Pinnacle Financial Valuation Sensitivity

PNFP also offers a low dividend yield of 1.6%, assuming the company maintains its quarterly dividend at the current level of $0.16 per share. There is very little threat of a dividend cut because the earnings and dividend estimates suggest a payout ratio of just 17%. Additionally, management mentioned in the conference call that they currently did not intend to cut dividends.

High Credit Risks Justify a Neutral Rating

PNFP is currently facing a high level of credit risk because around 22% of the company’s total loans are to COVID-19-sensitive industries. Moreover, PNFP has deferred payments on around $4.4 billion worth of loans, representing 20% of total loans. Due to the risks, there is a chance that provision expense will exceed its estimate, leading to a negative earnings surprise. The high level of credit risk will likely keep the stock price subdued in the near term regardless of the attractive valuation; hence, I’m adopting a Neutral rating on PNFP.

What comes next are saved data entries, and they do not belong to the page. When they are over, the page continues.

(* ===== verification/OpenAiConfig.v ===== *)
(** * The OpenAI provider: configuration, endpoint and error text

    Models [crates/simulacra-provider/src/openai/config.rs] and [endpoint.rs]: the headers a request
    carries, the URL a base URL gives, and the scrubbing of the text an upstream error carries.  A parsed
    URL is the [url] package's: the operations the code calls are a parameter. *)

From S2P Require Import Prelude.
From S2P Require Import Text.
From S2P Require Import Utf8.
From S2P Require Import Provider.

(** ** Configuration ([config.rs]) *)

Variant AuthStyle := Bearer | Header (name : str).
Variant OutputCapField := MaxCompletionTokens | MaxTokens.

Definition wire_name (f : OutputCapField) : str :=
  match f with MaxCompletionTokens => "max_completion_tokens" | MaxTokens => "max_tokens" end.

Record OpenAiConfig := {
  base_url : str;
  api_key : str;
  model : str;
  auth_style : AuthStyle;
  extra_headers : Headers;
  output_cap_field : OutputCapField;
}.

Definition config_new (base_url api_key model : str) : OpenAiConfig :=
  {| base_url := base_url; api_key := trim api_key; model := model; auth_style := Bearer; extra_headers := [];
     output_cap_field := MaxCompletionTokens |}.
Definition with_auth_style (c : OpenAiConfig) (x : AuthStyle) : OpenAiConfig :=
  {| base_url := base_url c; api_key := api_key c; model := model c; auth_style := x; extra_headers := extra_headers c;
     output_cap_field := output_cap_field c |}.
Definition with_extra_headers (c : OpenAiConfig) (x : Headers) : OpenAiConfig :=
  {| base_url := base_url c; api_key := api_key c; model := model c; auth_style := auth_style c; extra_headers := x;
     output_cap_field := output_cap_field c |}.
Definition with_output_cap_field (c : OpenAiConfig) (x : OutputCapField) : OpenAiConfig :=
  {| base_url := base_url c; api_key := api_key c; model := model c; auth_style := auth_style c; extra_headers := extra_headers c;
     output_cap_field := x |}.

Definition auth_headers (c : OpenAiConfig) : Headers :=
  match auth_style c with
  | Bearer => [(lit "authorization", "Bearer " ++ api_key c)]
  | Header name => [(name, api_key c)]
  end ++ extra_headers c.

(** ** Upstream text *)

Definition MAX_UPSTREAM_TEXT_CHARS : nat := 512.
Definition redacted : str := "<redacted>".

(** [sort_by_key(|secret| Reverse(secret.len()))]: stable, the longest first. *)
Fixpoint insert_longest (x : str) (l : list str) : list str :=
  match l with
  | [] => [x]
  | y :: l' => if (length y <=? length x)%nat then x :: l else y :: insert_longest x l'
  end.
Definition longest_first (l : list str) : list str := fold_right insert_longest [] l.

Definition secrets (c : OpenAiConfig) : list str :=
  longest_first (List.filter (fun s => negb (str_eqb s [])) (api_key c :: List.map snd (extra_headers c))).

Definition scrub_upstream_text (c : OpenAiConfig) (text : str) : str :=
  let scrubbed := fold_left (fun scrubbed secret => str_replace secret redacted scrubbed) (secrets c) text in
  if (char_count scrubbed <=? MAX_UPSTREAM_TEXT_CHARS)%nat then scrubbed
  else take_chars (MAX_UPSTREAM_TEXT_CHARS - 3) scrubbed ++ lit "...".

(** ** The endpoint ([endpoint.rs]) *)

Class UrlOps (Url : Type) := {
  url_parse : str -> result Url str;
  url_username : Url -> str;
  url_password : Url -> option str;
  url_path : Url -> str;
  url_set_path : Url -> str -> Url;
  url_set_username : Url -> str -> Url;
  url_set_password : Url -> option str -> Url;
  url_set_query : Url -> option str -> Url;
  url_to_string : Url -> str;
}.

Section Endpoint.
Context {Url : Type} `{UrlOps Url}.

Definition credentials_in_url : ProviderError :=
  OtherFailure "the OpenAI base URL must not carry credentials; use the api key or extra headers".

Definition build_chat_completions_url (base_url : str) : result str ProviderError :=
  match url_parse base_url with
  | Err e => Err (OtherFailure ("invalid OpenAI base URL: " ++ e))
  | Ok url =>
      if bool_decide (url_username url <> []) || bool_decide (is_Some (url_password url)) then Err credentials_in_url
      else
        let existing_path := url_path url in
        let suffix := if str_eqb existing_path [] || str_eqb existing_path "/"
                      then lit "/v1/chat/completions" else lit "/chat/completions" in
        Ok (url_to_string (url_set_path url (trim_end_matches "/" existing_path ++ suffix)))
  end.

Definition redacted_base_url (base_url : str) : str :=
  match url_parse base_url with
  | Ok url => url_to_string (url_set_query (url_set_password (url_set_username url []) None) None)
  | Err _ => "<unparseable base URL>"
  end.
End Endpoint.

(** ** No secret gets through *)

Definition infix (t s : str) : Prop := exists a b, s = a ++ t ++ b.

Lemma infix_l t x y : infix t x -> infix t (x ++ y).
Proof. intros (a & b & ->). exists a, (b ++ y). by rewrite <- !app_assoc. Qed.
Lemma infix_r t x y : infix t y -> infix t (x ++ y).
Proof. intros (a & b & ->). exists (x ++ a), b. by rewrite <- !app_assoc. Qed.

(** Text without [c] does not reach across one. *)
Lemma infix_cut c t x y : c ∉ t -> infix t (x ++ c :: y) -> infix t x \/ infix t y.
Proof.
  intros Hc (a & b & E). revert x E. induction a as [|d a IH]; intros x E.
  - left. destruct (decide (length t <= length x)%nat) as [Hl|Hl].
    + exists [], (drop (length t) x). cbn in E |- *. apply (f_equal (take (length t))) in E.
      rewrite take_app_le, take_app_length in E by done. rewrite <- E at 1. by rewrite take_drop.
    + exfalso. apply Hc. apply (f_equal (take (length t))) in E. cbn in E. rewrite take_app_length in E. rewrite <- E.
      rewrite take_app_ge by lia. apply elem_of_app. right. destruct (length t - length x)%nat eqn:El; [lia|]. by left.
  - destruct x as [|d' x]; cbn in E; injection E as <- E.
    + right. by exists a, b.
    + destruct (IH x E) as [(a' & b' & ->)|?]; [left; by exists (d' :: a'), b'|by right].
Qed.

(** The end of a text: a piece that does not end in [c] stands before it. *)
Lemma infix_snoc c t x : last t <> Some c -> infix t (x ++ [c]) -> infix t x.
Proof.
  intros Hl (a & b & E). destruct b as [|d b _] using rev_ind.
  - rewrite app_nil_r in E. destruct t as [|d t _] using rev_ind; [exists x, []; by rewrite app_nil_r|].
    rewrite app_assoc in E. apply app_inj_tail in E as [_ <-]. by rewrite last_snoc in Hl.
  - rewrite !app_assoc in E. apply app_inj_tail in E as [-> _]. exists a, b. by rewrite app_assoc.
Qed.

(** A secret the mask neither contains nor cuts. *)
Record maskable (t : str) : Prop := {
  mask_open : "<"%char ∉ t;
  mask_close : ">"%char ∉ t;
  mask_apart : ~ infix t "redacted";
  mask_dots : last t <> Some "."%char;
}.

Lemma maskable_cut t x y : maskable t -> infix t (x ++ redacted ++ y) -> infix t x \/ infix t y.
Proof.
  intros [Ho Hc Ha _] [?|Hi]%(infix_cut "<" t x (lit "redacted" ++ ">"%char :: y)); [by left| |done].
  apply infix_cut in Hi as [?|?]; [done|by right|done].
Qed.

Lemma find_sub_first p s i : p <> [] -> find_sub p s = Some i -> ~ infix p (take i s).
Proof.
  intros Hp E (a & b & Et). pose proof (find_sub_spec p s) as Hs. rewrite E in Hs. destruct Hs as (x & y & -> & <- & Hmin).
  rewrite take_app_length in Et. subst x. specialize (Hmin a (b ++ p ++ y)). rewrite <- !app_assoc in Hmin.
  specialize (Hmin eq_refl). rewrite !length_app in Hmin. destruct p; [done|cbn in Hmin; lia].
Qed.

(** Replacing one secret hides it and brings no other. *)
Lemma replace_hides fuel p s t : (length s <= fuel)%nat -> p <> [] -> maskable t -> t = p \/ ~ infix t s ->
  ~ infix t (replace_loop fuel p redacted s).
Proof.
  intros Hf Hp Ht. revert s Hf. induction fuel as [|fuel IH]; intros s Hf Hor; cbn [replace_loop].
  - destruct s; [|cbn in Hf; lia]. destruct Hor as [->|?]; [|done]. intros (a & b & E). symmetry in E.
    apply app_eq_nil in E as [_ [E _]%app_eq_nil]. by apply Hp.
  - pose proof (find_sub_spec p s) as Hs. destruct (find_sub p s) as [i|] eqn:E.
    + intros [Hi|Hi]%maskable_cut; [..|done].
      * destruct Hor as [->|Hn]; [by apply (find_sub_first p s i)|]. apply Hn. rewrite <- (take_drop i s). by apply infix_l.
      * revert Hi. apply IH.
        -- rewrite length_skipn. destruct p; [done|cbn]. lia.
        -- destruct Hor as [->|Hn]; [by left|right]. intros Hi. apply Hn. rewrite <- (take_drop (i + length p) s). by apply infix_r.
    + destruct Hor as [->|?]; [|done]. intros (a & b & Es). by apply (Hs a b).
Qed.

Lemma replace_all_hides (ss : list str) t text : Forall (fun s => s <> []) ss -> maskable t -> t ∈ ss \/ ~ infix t text ->
  ~ infix t (fold_left (fun scrubbed secret => str_replace secret redacted scrubbed) ss text).
Proof.
  intros Hs Ht. revert text. induction Hs as [|p ss Hp _ IH]; intros text; cbn [fold_left].
  { by intros [?%not_elem_of_nil|]. }
  intros Hor. apply IH. destruct Hor as [[->|?]%elem_of_cons|Hn]; [right|by left|right];
    apply replace_hides; auto.
Qed.

Lemma insert_longest_In x y l : y ∈ insert_longest x l <-> y = x \/ y ∈ l.
Proof.
  induction l as [|z l IH]; cbn [insert_longest]; [set_solver|]. destruct (_ <=? _)%nat; [set_solver|].
  rewrite !elem_of_cons, IH. tauto.
Qed.
Lemma longest_first_In y l : y ∈ longest_first l <-> y ∈ l.
Proof. induction l as [|x l IH]; [done|]. cbn. by rewrite insert_longest_In, IH, elem_of_cons. Qed.

Lemma secrets_In c t : t ∈ secrets c <-> t <> [] /\ t ∈ api_key c :: List.map snd (extra_headers c).
Proof.
  unfold secrets. rewrite longest_first_In. induction (api_key c :: _) as [|s l IH]; [set_solver|]. cbn.
  destruct (str_eqb s []) eqn:E; bools; cbn; rewrite ?elem_of_cons, IH; [|naive_solver]. subst s. set_solver.
Qed.

(** The text an upstream error carries on holds none of the configured secrets, the key or the value
    of an extra header: wherever the answer echoes one, however secrets overlap, and where the text is cut
    to its bound.  (A secret that is itself part of the mask, holds an angle bracket or ends in a dot is
    not covered.) *)
Theorem upstream_text_hides_secrets c text secret :
  secret <> [] -> secret ∈ api_key c :: List.map snd (extra_headers c) -> maskable secret ->
  ~ infix secret (scrub_upstream_text c text) /\
  (char_count (scrub_upstream_text c text) <= MAX_UPSTREAM_TEXT_CHARS)%nat.
Proof.
  intros Hn Hin Hm. assert (secret ∈ secrets c) as Hs by by apply secrets_In.
  assert (Forall (fun s => s <> []) (secrets c)) as Hne by (apply Forall_forall; intros s Hx; by apply secrets_In in Hx as [? _]).
  pose proof (replace_all_hides (secrets c) secret text Hne Hm (or_introl Hs)) as Hh. unfold scrub_upstream_text.
  destruct (Nat.leb_spec (char_count (fold_left (fun s x => str_replace x redacted s) (secrets c) text)) MAX_UPSTREAM_TEXT_CHARS) as [El|El]; [by split|]. split.
  - intros Hi. apply Hh. set (s := fold_left _ _ _) in *. destruct (take_chars_prefix (MAX_UPSTREAM_TEXT_CHARS - 3) s) as [r Er].
    rewrite Er. apply infix_l. pose proof (mask_dots _ Hm) as Hd.
    change (lit "...") with ((["."%char] ++ ["."%char]) ++ ["."%char]) in Hi. rewrite !app_assoc in Hi.
    by do 3 apply (infix_snoc "." _ _ Hd) in Hi.
  - unfold char_count. rewrite List.filter_app, length_app. pose proof (take_chars_count (MAX_UPSTREAM_TEXT_CHARS - 3)
      (fold_left (fun scrubbed secret => str_replace secret redacted scrubbed) (secrets c) text)) as Hc. unfold char_count in Hc.
    change (length (List.filter _ (lit "..."))) with 3%nat. unfold MAX_UPSTREAM_TEXT_CHARS in *. lia.
Qed.

(** A gateway echoes the key it was sent and the header; a long answer is cut where the key stands. *)
Definition ex_config : OpenAiConfig :=
  with_extra_headers (config_new (lit "https://gateway.example") (lit " sk-12345 ") (lit "m")) [(lit "x-tenant", lit "sk-12345-tenant")].

Lemma upstream_text_hides_secrets_witness :
  scrub_upstream_text ex_config (lit "invalid key: sk-12345 for sk-12345-tenant") = lit "invalid key: <redacted> for <redacted>" /\
  ~ infix (lit "sk-12345") (scrub_upstream_text ex_config (repeat "x"%char 505 ++ lit "sk-12345" ++ repeat "y"%char 30)) /\
  char_count (scrub_upstream_text ex_config (repeat "x"%char 505 ++ lit "sk-12345" ++ repeat "y"%char 30)) = 512%nat.
Proof.
  split; [vm_compute; reflexivity|]. split; [|vm_compute; reflexivity].
  apply (upstream_text_hides_secrets ex_config (repeat "x"%char 505 ++ lit "sk-12345" ++ repeat "y"%char 30) (lit "sk-12345")).
  - discriminate.
  - apply (bool_decide_unpack _). vm_compute. exact I.
  - split; [apply (bool_decide_unpack _); vm_compute; exact I..| |discriminate].
    intros (a & b & E). assert ("k"%char ∈ lit "redacted") as Hk.
    { rewrite E. apply elem_of_app. right. apply elem_of_app. left. apply (bool_decide_unpack _). vm_compute. exact I. }
    apply (bool_decide_pack _) in Hk. vm_compute in Hk. exact Hk.
Defined.
Lemma finish_turn_live before resp s s' t : alone s -> finish_turn E before resp s = (s', Ok t) ->
  alone s' /\ config s' = config s /\ counts (budget s') = charged (response_usage resp) (counts (budget s)) /\
  exists results tr, called_back (tool_calls (response_message resp)) tr results /\ t = finished resp results /\
    trace s' = trace s ++ Appended (response_entry resp) :: tr /\
    transcript s' = transcript s ++ response_message resp :: results.
Proof.
  intros A. unfold finish_turn. intros ([] & s1 & Ha & ([] & s2 & Hj & Hr)%bind_Ok)%bind_Ok.
  apply modify_Ok, modify_Ok, modify_Ok in Hr.
  apply run_llm_after_still in Ha as ->; [|apply A].
  destruct (still_Ok _ _ _ _ (journal_entry_still _) Hj A) as (A2 & C2 & B2).
  pose proof (same_Ok _ _ _ _ (journal_entry_same E _) Hj) as M2. apply journal_entry_Ok in Hj as T2.
  destruct (charge_alone (response_usage resp) s2 A2) as [A3 B3]. cbv beta in Hr. set (s3 := set_budget _ s2) in *.
  rewrite (merge_mirror_alone _ _ A3) in Hr. destruct (sync_still s3 A3) as (A4 & C4 & B4).
  destruct (still_transcript (transcript (sync_turn_mirror s3) ++ [response_message resp]) _ A4) as (A5 & C5 & B5).
  set (s5 := set_transcript _ _) in *.
  assert (trace s5 = trace s ++ [Appended (response_entry resp)]) as T5 by exact T2.
  assert (transcript s5 = transcript s ++ [response_message resp]) as M5 by (rewrite <- M2; reflexivity).
  assert (config s5 = config s) as C5' by (rewrite C5, C4; exact C2).
  assert (counts (budget s5) = charged (response_usage resp) (counts (budget s))) as B5' by (rewrite B5, B4, B3; by rewrite B2).
  clearbody s5. unfold finished. destruct (tool_calls (response_message resp)) as [|tc calls] eqn:Ec.
  - apply bind_Ok in Hr as ([] & s6 & Hk & [= <- <-]).
    destruct (still_Ok _ _ _ _ check_pending_still Hk A5) as (A6 & C6 & B6).
    pose proof (same_Ok _ _ _ _ check_pending_same Hk) as M6.
    pose proof (emits_nothing _ s5 check_pending_silent) as T6. rewrite Hk in T6. cbn in T6.
    split_and!; [done|congruence..|]. exists [], []. split_and!; [constructor|done|by rewrite T6, T5|by rewrite M6, M5].
  - apply bind_Ok in Hr as (results & s6 & Hd & ([] & s7 & Hk & ([] & s8 & [= <-] & ([] & s9 & Hk' & [= <- <-])%bind_Ok)%bind_Ok)%bind_Ok).
    pose proof (same_Ok _ _ _ _ (dispatch_same E _) Hd) as M6.
    destruct (dispatch_live _ _ _ _ A5 Hd) as (A6 & C6 & B6 & tr & Hb & T6).
    destruct (still_Ok _ _ _ _ check_pending_still Hk A6) as (A7 & C7 & B7).
    pose proof (same_Ok _ _ _ _ check_pending_same Hk) as M7.
    pose proof (emits_nothing _ s6 check_pending_silent) as T7. rewrite Hk in T7. cbn in T7.
    destruct (still_transcript (transcript s7 ++ results) _ A7) as (A8 & C8 & B8). set (s8 := set_transcript _ s7) in *.
    destruct (still_Ok _ _ _ _ check_pending_still Hk' A8) as (A9 & C9 & B9).
    pose proof (same_Ok _ _ _ _ check_pending_same Hk') as M9.
    pose proof (emits_nothing _ s8 check_pending_silent) as T9. rewrite Hk' in T9. cbn in T9.
    split_and!; [done|congruence..|]. exists results, tr. split_and!; [done..| |].
    + rewrite T9, T7, T6, T5, <- app_assoc. done.
    + rewrite M9. cbn. by rewrite M7, M6, M5, <- app_assoc.
Qed.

Disclosure: I/we have no positions in any stocks mentioned, and no plans to initiate any positions within the next 72 hours. I wrote this article myself, and it expresses my own opinions. I am not receiving compensation for it (other than from Seeking Alpha). I have no business relationship with any company whose stock is mentioned in this article.

Additional disclosure: Disclaimer: This article is not financial advice. Investors are expected to consider their investment objectives and constraints before investing in the stock(s) mentioned in the article.